* **WHAT TO PRODUCE**
The data below holds the lines to copy: everything from the line containing "length_app, Nat.add_1_r. done." to the line containing "destruct (IH (done", both ends included, set down exactly.

* **STORED DATA**

= = = = = = =

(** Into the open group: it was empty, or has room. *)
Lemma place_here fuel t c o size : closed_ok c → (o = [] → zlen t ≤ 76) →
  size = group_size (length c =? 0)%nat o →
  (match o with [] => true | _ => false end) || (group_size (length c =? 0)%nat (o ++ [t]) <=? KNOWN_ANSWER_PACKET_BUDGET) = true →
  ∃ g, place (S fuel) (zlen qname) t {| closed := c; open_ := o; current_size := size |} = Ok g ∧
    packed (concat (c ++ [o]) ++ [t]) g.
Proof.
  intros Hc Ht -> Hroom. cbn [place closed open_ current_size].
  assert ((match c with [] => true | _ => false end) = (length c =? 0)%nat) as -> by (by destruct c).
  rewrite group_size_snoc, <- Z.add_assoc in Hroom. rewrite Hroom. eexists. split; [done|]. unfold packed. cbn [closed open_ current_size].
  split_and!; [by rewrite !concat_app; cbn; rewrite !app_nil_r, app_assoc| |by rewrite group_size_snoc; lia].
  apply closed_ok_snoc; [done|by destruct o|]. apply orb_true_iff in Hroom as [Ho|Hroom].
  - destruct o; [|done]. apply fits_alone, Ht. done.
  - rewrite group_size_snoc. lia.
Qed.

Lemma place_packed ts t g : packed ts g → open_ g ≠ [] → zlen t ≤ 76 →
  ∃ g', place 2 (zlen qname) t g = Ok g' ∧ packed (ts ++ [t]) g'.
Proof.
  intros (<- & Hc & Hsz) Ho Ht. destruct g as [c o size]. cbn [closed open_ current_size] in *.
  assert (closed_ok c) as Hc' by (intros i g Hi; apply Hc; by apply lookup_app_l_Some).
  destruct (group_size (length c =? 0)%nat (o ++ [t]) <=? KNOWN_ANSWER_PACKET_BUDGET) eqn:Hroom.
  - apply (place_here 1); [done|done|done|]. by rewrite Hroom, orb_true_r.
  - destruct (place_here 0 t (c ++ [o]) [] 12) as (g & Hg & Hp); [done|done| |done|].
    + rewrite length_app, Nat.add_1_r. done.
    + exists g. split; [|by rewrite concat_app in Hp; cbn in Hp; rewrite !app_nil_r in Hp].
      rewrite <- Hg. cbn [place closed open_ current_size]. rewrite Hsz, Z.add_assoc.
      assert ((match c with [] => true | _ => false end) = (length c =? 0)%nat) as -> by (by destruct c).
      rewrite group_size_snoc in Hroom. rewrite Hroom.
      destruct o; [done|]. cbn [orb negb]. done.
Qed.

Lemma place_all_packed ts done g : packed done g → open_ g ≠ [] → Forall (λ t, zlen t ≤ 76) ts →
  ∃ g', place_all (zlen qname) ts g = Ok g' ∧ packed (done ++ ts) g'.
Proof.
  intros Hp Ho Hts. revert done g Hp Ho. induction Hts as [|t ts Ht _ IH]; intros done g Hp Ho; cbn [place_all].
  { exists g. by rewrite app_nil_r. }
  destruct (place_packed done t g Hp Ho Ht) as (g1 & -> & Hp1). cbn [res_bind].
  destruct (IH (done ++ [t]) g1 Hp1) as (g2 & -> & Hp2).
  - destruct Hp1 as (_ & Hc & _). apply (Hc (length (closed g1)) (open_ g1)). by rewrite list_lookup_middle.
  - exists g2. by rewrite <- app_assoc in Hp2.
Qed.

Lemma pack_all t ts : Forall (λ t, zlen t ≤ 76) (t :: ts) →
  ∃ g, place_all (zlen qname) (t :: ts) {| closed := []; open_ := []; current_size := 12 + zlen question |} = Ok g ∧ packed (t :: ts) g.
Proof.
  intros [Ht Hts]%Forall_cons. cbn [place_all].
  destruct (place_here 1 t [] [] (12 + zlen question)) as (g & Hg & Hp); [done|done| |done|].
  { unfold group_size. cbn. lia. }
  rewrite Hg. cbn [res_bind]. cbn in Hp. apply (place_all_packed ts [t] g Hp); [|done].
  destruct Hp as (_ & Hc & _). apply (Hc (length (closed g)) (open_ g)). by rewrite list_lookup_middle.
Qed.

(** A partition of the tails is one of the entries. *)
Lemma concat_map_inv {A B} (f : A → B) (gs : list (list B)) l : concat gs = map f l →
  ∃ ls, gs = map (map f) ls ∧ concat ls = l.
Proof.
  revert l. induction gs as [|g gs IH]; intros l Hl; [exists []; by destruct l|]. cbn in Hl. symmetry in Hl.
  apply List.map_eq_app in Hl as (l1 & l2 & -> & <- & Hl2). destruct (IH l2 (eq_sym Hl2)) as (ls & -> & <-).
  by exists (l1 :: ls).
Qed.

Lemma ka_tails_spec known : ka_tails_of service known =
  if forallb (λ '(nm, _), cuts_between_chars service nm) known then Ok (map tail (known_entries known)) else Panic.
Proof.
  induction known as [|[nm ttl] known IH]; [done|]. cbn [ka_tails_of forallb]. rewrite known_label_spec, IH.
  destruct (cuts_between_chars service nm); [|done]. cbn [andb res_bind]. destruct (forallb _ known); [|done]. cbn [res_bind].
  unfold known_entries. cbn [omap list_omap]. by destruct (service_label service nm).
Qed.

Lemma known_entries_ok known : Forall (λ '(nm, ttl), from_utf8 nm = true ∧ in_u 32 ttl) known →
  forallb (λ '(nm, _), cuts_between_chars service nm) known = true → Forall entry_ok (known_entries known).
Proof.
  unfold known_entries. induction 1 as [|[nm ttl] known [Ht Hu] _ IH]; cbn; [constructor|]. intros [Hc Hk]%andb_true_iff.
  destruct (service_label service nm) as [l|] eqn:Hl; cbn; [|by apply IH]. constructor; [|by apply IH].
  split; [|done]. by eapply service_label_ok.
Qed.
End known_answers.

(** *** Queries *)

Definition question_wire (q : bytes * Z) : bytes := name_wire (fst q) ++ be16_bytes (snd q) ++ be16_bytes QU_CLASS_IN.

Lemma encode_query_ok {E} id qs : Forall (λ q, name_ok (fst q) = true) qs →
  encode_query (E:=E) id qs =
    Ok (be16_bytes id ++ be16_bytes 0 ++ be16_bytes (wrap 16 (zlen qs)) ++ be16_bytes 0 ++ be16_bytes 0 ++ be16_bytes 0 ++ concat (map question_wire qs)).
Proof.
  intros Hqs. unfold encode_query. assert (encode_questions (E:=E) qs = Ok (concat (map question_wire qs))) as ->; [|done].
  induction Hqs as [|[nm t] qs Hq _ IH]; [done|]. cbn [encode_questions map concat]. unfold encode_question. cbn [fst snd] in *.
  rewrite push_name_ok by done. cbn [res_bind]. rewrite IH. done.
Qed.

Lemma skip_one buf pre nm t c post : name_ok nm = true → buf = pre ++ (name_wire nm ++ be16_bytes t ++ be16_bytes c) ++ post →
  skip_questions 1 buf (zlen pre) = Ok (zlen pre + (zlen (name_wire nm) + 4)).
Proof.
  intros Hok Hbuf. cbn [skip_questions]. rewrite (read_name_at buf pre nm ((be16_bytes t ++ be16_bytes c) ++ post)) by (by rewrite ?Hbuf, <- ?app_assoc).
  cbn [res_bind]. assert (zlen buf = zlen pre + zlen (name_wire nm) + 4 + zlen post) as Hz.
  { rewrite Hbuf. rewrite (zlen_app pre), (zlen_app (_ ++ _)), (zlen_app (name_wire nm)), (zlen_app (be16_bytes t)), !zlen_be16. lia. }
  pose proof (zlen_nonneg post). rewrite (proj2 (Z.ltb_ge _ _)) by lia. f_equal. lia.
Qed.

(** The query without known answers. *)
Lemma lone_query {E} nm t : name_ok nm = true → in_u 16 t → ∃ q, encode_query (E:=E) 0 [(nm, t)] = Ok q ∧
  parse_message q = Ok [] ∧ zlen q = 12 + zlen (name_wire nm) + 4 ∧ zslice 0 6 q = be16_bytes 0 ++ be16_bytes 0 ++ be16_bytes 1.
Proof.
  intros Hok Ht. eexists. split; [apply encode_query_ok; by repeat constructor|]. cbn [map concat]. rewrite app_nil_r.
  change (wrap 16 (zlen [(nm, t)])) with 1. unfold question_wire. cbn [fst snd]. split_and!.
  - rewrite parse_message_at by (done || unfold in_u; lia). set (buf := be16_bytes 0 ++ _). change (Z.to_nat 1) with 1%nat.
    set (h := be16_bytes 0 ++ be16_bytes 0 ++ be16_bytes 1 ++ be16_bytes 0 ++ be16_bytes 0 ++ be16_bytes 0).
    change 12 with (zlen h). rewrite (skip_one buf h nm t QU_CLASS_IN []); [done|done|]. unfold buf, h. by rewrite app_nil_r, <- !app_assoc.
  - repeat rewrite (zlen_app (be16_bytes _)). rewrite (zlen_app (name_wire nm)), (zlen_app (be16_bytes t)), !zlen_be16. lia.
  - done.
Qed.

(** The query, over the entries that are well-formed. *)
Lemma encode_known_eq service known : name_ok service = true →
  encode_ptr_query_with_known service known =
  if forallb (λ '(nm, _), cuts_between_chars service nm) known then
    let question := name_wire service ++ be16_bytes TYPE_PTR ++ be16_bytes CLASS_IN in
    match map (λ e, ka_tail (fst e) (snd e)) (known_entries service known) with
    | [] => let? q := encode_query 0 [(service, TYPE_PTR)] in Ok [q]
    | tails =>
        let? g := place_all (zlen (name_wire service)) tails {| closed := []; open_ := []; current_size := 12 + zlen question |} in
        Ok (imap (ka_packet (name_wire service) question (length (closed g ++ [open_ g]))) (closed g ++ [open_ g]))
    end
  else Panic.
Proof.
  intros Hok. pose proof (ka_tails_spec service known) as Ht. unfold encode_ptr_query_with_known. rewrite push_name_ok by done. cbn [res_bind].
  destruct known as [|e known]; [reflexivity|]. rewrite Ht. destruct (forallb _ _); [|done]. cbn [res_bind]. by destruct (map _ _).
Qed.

= = = = = = =

* **EXPECTED ANSWER**
    + rewrite length_app, Nat.add_1_r. done.
    + exists g. split; [|by rewrite concat_app in Hp; cbn in Hp; rewrite !app_nil_r in Hp].
      rewrite <- Hg. cbn [place closed open_ current_size]. rewrite Hsz, Z.add_assoc.
      assert ((match c with [] => true | _ => false end) = (length c =? 0)%nat) as -> by (by destruct c).
      rewrite group_size_snoc in Hroom. rewrite Hroom.
      destruct o; [done|]. cbn [orb negb]. done.
Qed.

Lemma place_all_packed ts done g : packed done g → open_ g ≠ [] → Forall (λ t, zlen t ≤ 76) ts →
  ∃ g', place_all (zlen qname) ts g = Ok g' ∧ packed (done ++ ts) g'.
Proof.
  intros Hp Ho Hts. revert done g Hp Ho. induction Hts as [|t ts Ht _ IH]; intros done g Hp Ho; cbn [place_all].
  { exists g. by rewrite app_nil_r. }
  destruct (place_packed done t g Hp Ho Ht) as (g1 & -> & Hp1). cbn [res_bind].
  destruct (IH (done ++ [t]) g1 Hp1) as (g2 & -> & Hp2).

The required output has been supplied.